__Exercise aim__.
Please write out exactly the lines of the data below from the line holding "database_name : Forall" through the line holding "Lemma wordDash_plain c", and leave out the rest.

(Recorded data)

(** The fields of a form whose address can be written: the host has no brackets. *)
Record FieldsOk (d : dict jstr) (host port database : jstr) : Prop := mkFieldsOk {
  fields_unique : NoDup (dkeys d);
  fields_named : Forall fieldName (dkeys d);
  fields_address : AddressFields d host port database;
  host_bare : stripJdbcHostBrackets host = host;
  host_line : Forall (λ c, anyChar c = true) host;
  host_value : valueOk host;
  port_number : port ≠ [] ∧ Forall (λ c, is_digit c = true) port;
  database_name : Forall (λ c, wordDash c = true) database;
}.

Lemma valueOk_class f t : (∀ c, f c = true → c ≠ DOLLAR ∧ c ≠ ch "{") → Forall (λ c, f c = true) t → valueOk t.
Proof. intros Hf Ht. rewrite Forall_forall in Ht. split; intros Hin; by destruct (Hf _ (Ht _ Hin)). Qed.

Lemma wordDash_plain c : wordDash c = true → c ≠ DOLLAR ∧ c ≠ ch "{" ∧ c ≠ ch ":".
Proof. intros H. split_and!; intros ->; by vm_compute in H. Qed.

Lemma format_host_value host : valueOk host → stripJdbcHostBrackets host = host → valueOk (formatJdbcHostForUrl host).
Proof.
  intros [H1 H2] Hs. unfold formatJdbcHostForUrl, plain in *. rewrite Hs. case_match; [|by split].
  split; unfold plain; rewrite !elem_of_app; intros [E|[?|E]]; try done; revert E; by apply (bool_decide_unpack _).
Qed.

Lemma removelast_snoc {A} (l : list A) x : removelast (l ++ [x]) = l.
Proof. by rewrite removelast_last. Qed.
(* ===== verification/DynamicDatabases.v ===== *)
(** * DynamicDatabases: the types of databases that the engine adds

    Models [utils/dynamicDatabaseRegistry.ts], its caller
    [layouts/init/useGlobalData.tsx], [initialFormData] of
    [components/ConnectionEdit/index.tsx] and the shared items of
    [config/dataSource.ts]: types the engine knows and the client does not get an
    entry, an icon and a form made of their sample URL. *)

From S2P Require Import Prelude SqlText RegExps ConnectionUrl.
Local Open Scope nat_scope.

(** ** Forms *)

(** A text in the languages of the client. *)
Record ILocalizedConnectionText := mkLabel { enUS : jstr; zhCN : jstr; jaJP : jstr; esES : option jstr; koKR : option jstr }.

Inductive InputType := INPUT | PASSWORD | SELECT | FILE | COLOR | CHECKBOX.

(** A value of a field. *)
Inductive Value := VUndefined | VBool (b : bool) | VNum (n : Z) | VText (t : jstr).

#[export] Instance Value_eq_dec : EqDecision Value.
Proof. solve_decision. Defined.

Record ItemStyles := mkStyles { width : option jstr; labelWidth : option ILocalizedConnectionText; labelAlign : option jstr }.

Inductive IFormItem :=
  mkItem (defaultValue : Value) (inputType : InputType) (labelName : ILocalizedConnectionText) (name : jstr) (required : bool)
    (selects : list ISelect) (styles : option ItemStyles) (labelTextAlign : option jstr) (hidden : bool)
with ISelect := mkSelect (value : Value) (label : jstr) (items : list IFormItem).

Definition defaultValue (i : IFormItem) : Value := match i with mkItem d _ _ _ _ _ _ _ _ => d end.
Definition itemName (i : IFormItem) : jstr := match i with mkItem _ _ _ n _ _ _ _ _ => n end.

(** [{ ...item, defaultValue: v }]. *)
Definition withDefault (v : Value) (i : IFormItem) : IFormItem :=
  match i with mkItem _ ty l n r ss st al h => mkItem v ty l n r ss st al h end.

Record IConnectionConfig := mkConfig { type_ : jstr; items : list IFormItem; format : UrlFormat; ssh : list IFormItem }.

(** What one item of a form adds to its first values; a choice that is the default
    adds those of its own items. *)
Fixpoint addDefaults (t : IFormItem) (initValue : dict Value) : dict Value :=
  match t with
  | mkItem d _ _ n _ selects _ _ _ =>
      (fix choose (selects : list ISelect) (initValue : dict Value) : dict Value :=
         match selects with
         | [] => initValue
         | mkSelect v _ its :: selects' =>
             choose selects'
               (if decide (v = d)
                then assignAll initValue
                       ((fix all (its : list IFormItem) (acc : dict Value) : dict Value :=
                           match its with [] => acc | i :: its' => all its' (addDefaults i acc) end) its [])
                else initValue)
         end) selects (dset n d initValue)
  end.

Definition initialFormData (items : list IFormItem) : dict Value := fold_left (λ initValue t, addDefaults t initValue) items [].

(** The text that a template is filled with. *)
Definition valueText (v : Value) : jstr := match v with VText t => t | VNum n => znum n | VBool true => js "true" | _ => [] end.

Definition formTexts (d : dict Value) : dict jstr := prod_map id valueText <$> d.

(** *** The items that all forms share *)

Definition widthOnly (w : jstr) : option ItemStyles := Some (mkStyles (Some w) None None).

Definition envItem : IFormItem :=
  mkItem (VNum 1) SELECT (mkLabel (js "Env") [29615; 22659]%N [29872; 22659]%N None None) (js "environmentId") true
    [mkSelect (VNum 2) (js "TEST") []; mkSelect (VNum 3) (js "DEV") []; mkSelect (VNum 1) (js "RELEASE") []]
    (widthOnly (js "50%")) None false.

__Solved exercise__.
  database_name : Forall (λ c, wordDash c = true) database;
}.

Lemma valueOk_class f t : (∀ c, f c = true → c ≠ DOLLAR ∧ c ≠ ch "{") → Forall (λ c, f c = true) t → valueOk t.
Proof. intros Hf Ht. rewrite Forall_forall in Ht. split; intros Hin; by destruct (Hf _ (Ht _ Hin)). Qed.

Lemma wordDash_plain c : wordDash c = true → c ≠ DOLLAR ∧ c ≠ ch "{" ∧ c ≠ ch ":".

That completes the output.